Check each line of the data below for the word "unfold", then extract the ones that have it.

(Collection entries)

++++++++++

(** [[...notifiers].map(...)] stops at a synchronous throw: when the
    action fulfils with [v] and, in set order, the notifiers [pre] return
    while [n] throws [e], the notifiers after [n] are never invoked and the
    call rejects with [e]. *)
Theorem callAction_notifier_throw_stops (nimpl : nref -> jsval -> nret) (r : BaseResource)
    (name : string) (args : list jsval) (sched : list nref) (h : heap) (f : Action)
    (v : jsval) (pre post : list nref) (n : nref) (e : jserror) :
  obj_actions h (r_actions r) !! name = Some f ->
  f (r_context r) args = Fulfilled v ->
  notifier_set r name h = (pre ++ n :: post)%list ->
  (forall m, m ∈ pre -> exists p, nimpl m v = NReturns p) ->
  nimpl n v = NThrows e ->
  callAction nimpl r name args sched h =
    (EvCall name (r_context r) args :: map (fun m => EvNotify m v) (pre ++ [n]), inr e).
Proof.
  intros Hf Hv Hns Hpre Hn.
  assert (Hne : (pre ++ n :: post)%list <> []) by (by destruct pre).
  rewrite (callAction_notified nimpl r name args sched h f v _ Hf Hv
             (notifier_set_lookup r name h _ Hns Hne) Hne).
  unfold promise_all.
  rewrite (invoke_notifiers_prefix_throw nimpl pre post n v e Hpre Hn). done.
Qed.

Lemma callAction_notifier_throw_stops_witness :
  obj_actions three_notifier_state.2 (r_actions (build three_notifier_state.1)) !! "double"
    = Some double_action /\
  double_action (r_context (build three_notifier_state.1)) [JNum 5] = Fulfilled (JNum 10) /\
  notifier_set (build three_notifier_state.1) "double" three_notifier_state.2
    = ([2] ++ 1 :: [3])%list /\
  (forall m, m ∈ [2] -> exists p, sample_notifiers m (JNum 10) = NReturns p) /\
  sample_notifiers 1 (JNum 10) = NThrows (Thrown (JStr "notifier failed")) /\
  callAction sample_notifiers (build three_notifier_state.1) "double" [JNum 5] [2; 1; 3]
    three_notifier_state.2 =
    (EvCall "double" (r_context (build three_notifier_state.1)) [JNum 5] ::
       map (fun m => EvNotify m (JNum 10)) ([2] ++ [1]), inr (Thrown (JStr "notifier failed"))).
Proof.
  assert (H1 : obj_actions three_notifier_state.2 (r_actions (build three_notifier_state.1))
                 !! "double" = Some double_action) by reflexivity.
  assert (H2 : double_action (r_context (build three_notifier_state.1)) [JNum 5]
                 = Fulfilled (JNum 10)) by reflexivity.
  assert (H3 : notifier_set (build three_notifier_state.1) "double" three_notifier_state.2
                 = ([2] ++ 1 :: [3])%list) by reflexivity.
  assert (H4 : forall m, m ∈ [2] -> exists p, sample_notifiers m (JNum 10) = NReturns p).
  { intros m Hm. apply elem_of_cons in Hm as [->|Hm]; [eexists; reflexivity|inversion Hm]. }
  assert (H5 : sample_notifiers 1 (JNum 10) = NThrows (Thrown (JStr "notifier failed")))
    by reflexivity.
  do 5 (split; [assumption|]).
  exact (callAction_notifier_throw_stops sample_notifiers (build three_notifier_state.1)
           "double" [JNum 5] [2; 1; 3] three_notifier_state.2 double_action (JNum 10)
           [2] [3] 1 (Thrown (JStr "notifier failed")) H1 H2 H3 H4 H5).
Defined.

(** [Promise.all] rejects with the first rejection in settlement order: when
    every notifier returns a promise, the ones settling first ([pre]) fulfil
    and the next one to settle, [n], rejects with [e], the call rejects with
    [e] as soon as [n] settles, without waiting for the rest; every notifier
    has been invoked once, in set order. *)
Theorem callAction_first_rejection_wins (nimpl : nref -> jsval -> nret) (r : BaseResource)
    (name : string) (args : list jsval) (h : heap) (f : Action) (v : jsval)
    (pre post : list nref) (n : nref) (e : jserror) :
  obj_actions h (r_actions r) !! name = Some f ->
  f (r_context r) args = Fulfilled v ->
  (pre ++ n :: post)%list ≡ₚ notifier_set r name h ->
  (forall m, m ∈ notifier_set r name h -> exists p, nimpl m v = NReturns p) ->
  (forall m, m ∈ pre -> exists w, nimpl m v = NReturns (Fulfilled w)) ->
  nimpl n v = NReturns (Rejected e) ->
  callAction nimpl r name args (pre ++ n :: post) h =
    (EvCall name (r_context r) args ::
       (map (fun m => EvNotify m v) (notifier_set r name h) ++ map EvSettled (pre ++ [n])),
     inr e).
Proof.
  intros Hf Hv Hperm Hret Hpre Hn.
  assert (Hne : notifier_set r name h <> []).
  { intros E. rewrite E in Hperm. apply Permutation_nil_r in Hperm. by destruct pre. }
  rewrite (callAction_notified nimpl r name args _ h f v _ Hf Hv
             (notifier_set_lookup r name h _ eq_refl Hne) Hne).
  unfold promise_all.
  destruct (invoke_notifiers_all_return nimpl _ v Hret) as [ps Hi].
  destruct (invoke_notifiers_inl nimpl _ _ _ _ Hi) as [_ Hps].
  rewrite Hi, bind_inl.
  rewrite (settle_all_prefix_reject pre post ps n e).
  - done.
  - intros m Hm. destruct (Hps m) as (p & Hp & Hs); [rewrite <- Hperm; set_solver|].
    destruct (Hpre m Hm) as [w Hw]. rewrite Hw in Hp. injection Hp as <-. eauto.
  - destruct (Hps n) as (p & Hp & Hs); [rewrite <- Hperm; set_solver|].
    rewrite Hn in Hp. injection Hp as <-. done.
Qed.

Lemma callAction_first_rejection_wins_witness :
  obj_actions three_notifier_state.2 (r_actions (build three_notifier_state.1)) !! "double"
    = Some double_action /\
  double_action (r_context (build three_notifier_state.1)) [JNum 5] = Fulfilled (JNum 10) /\
  ([3] ++ 1 :: [2])%list ≡ₚ notifier_set (build three_notifier_state.1) "double"
                              three_notifier_state.2 /\
  (forall m, m ∈ notifier_set (build three_notifier_state.1) "double" three_notifier_state.2 ->
     exists p, rejecting_notifiers m (JNum 10) = NReturns p) /\
  (forall m, m ∈ [3] -> exists w, rejecting_notifiers m (JNum 10) = NReturns (Fulfilled w)) /\
  rejecting_notifiers 1 (JNum 10) = NReturns (Rejected (Thrown (JStr "rejected"))) /\
  callAction rejecting_notifiers (build three_notifier_state.1) "double" [JNum 5]
    ([3] ++ 1 :: [2]) three_notifier_state.2 =
    (EvCall "double" (r_context (build three_notifier_state.1)) [JNum 5] ::
       (map (fun m => EvNotify m (JNum 10))
          (notifier_set (build three_notifier_state.1) "double" three_notifier_state.2) ++
        map EvSettled ([3] ++ [1])),
     inr (Thrown (JStr "rejected"))).
Proof.
  assert (H1 : obj_actions three_notifier_state.2 (r_actions (build three_notifier_state.1))
                 !! "double" = Some double_action) by reflexivity.
  assert (H2 : double_action (r_context (build three_notifier_state.1)) [JNum 5]
                 = Fulfilled (JNum 10)) by reflexivity.
  assert (H3 : ([3] ++ 1 :: [2])%list ≡ₚ notifier_set (build three_notifier_state.1) "double"
                                           three_notifier_state.2).
  { vm_compute. symmetry. exact (Permutation_rev [2; 1; 3]). }
  assert (H4 : forall m, m ∈ notifier_set (build three_notifier_state.1) "double"
                               three_notifier_state.2 ->
                 exists p, rejecting_notifiers m (JNum 10) = NReturns p).
  { intros m _. unfold rejecting_notifiers. destruct (Nat.eqb m 1); eexists; reflexivity. }
  assert (H5 : forall m, m ∈ [3] -> exists w, rejecting_notifiers m (JNum 10)
                                                = NReturns (Fulfilled w)).
  { intros m Hm. apply elem_of_cons in Hm as [->|Hm]; [eexists; reflexivity|inversion Hm]. }
  assert (H6 : rejecting_notifiers 1 (JNum 10) = NReturns (Rejected (Thrown (JStr "rejected"))))
    by reflexivity.
  do 6 (split; [assumption|]).
  exact (callAction_first_rejection_wins rejecting_notifiers (build three_notifier_state.1)
           "double" [JNum 5] three_notifier_state.2 double_action (JNum 10) [3] [2] 1
           (Thrown (JStr "rejected")) H1 H2 H3 H4 H5 H6).
Defined.

(** [addApi] stores [{method, route, action}] under the key [route], and
    nothing else writes the route object: in every state reached through
    builder calls, an entry returned by [getApi(route, method)] has [route]
    as its route and [method] as its method. *)
Theorem getApi_entry_matches_request (rname : string) (cs : list builder_call)
    (b : ResourceBuilder) (h : heap) (route : string) (m : Method) (api : Api) :
  run_calls cs (createResource rname empty_heap) = inl (b, h) ->
  getApi (build b) route m h = Some api ->
  api_route api = route /\ api_method api = m.
Proof.
  intros Hreach Hg. split; [|by apply getApi_method in Hg].
  pose proof (run_calls_routes_keyed cs _ _ Hreach (createResource_routes_keyed rname)) as Hk.
  cbn in Hk.
  apply getApi_Some in Hg. unfold obj_apis in Hg. cbn in Hg.
  destruct (h_apis h !! b_apis b) as [o|] eqn:E; cbn in Hg.
  - exact (Hk _ o route api E Hg).
  - by rewrite lookup_empty in Hg.
Qed.

Lemma getApi_entry_matches_request_witness :
  run_calls sample_calls (createResource "TestResource" empty_heap)
    = inl (sample_state.1, sample_state.2) /\
  getApi (build sample_state.1) "/double" POST sample_state.2
    = Some (mkApi POST "/double" "double") /\
  (api_route (mkApi POST "/double" "double") = "/double" /\
   api_method (mkApi POST "/double" "double") = POST).
Proof.
  assert (E : run_calls sample_calls (createResource "TestResource" empty_heap)
                = inl (sample_state.1, sample_state.2)) by reflexivity.
  assert (G : getApi (build sample_state.1) "/double" POST sample_state.2
                = Some (mkApi POST "/double" "double")) by reflexivity.
  split; [exact E|]. split; [exact G|].
  exact (getApi_entry_matches_request "TestResource" sample_calls _ _ "/double" POST _ E G).
Defined.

++++++++++

* **TASK ANSWER**
  unfold promise_all.
  unfold promise_all.
  { intros m _. unfold rejecting_notifiers. destruct (Nat.eqb m 1); eexists; reflexivity. }
  apply getApi_Some in Hg. unfold obj_apis in Hg. cbn in Hg.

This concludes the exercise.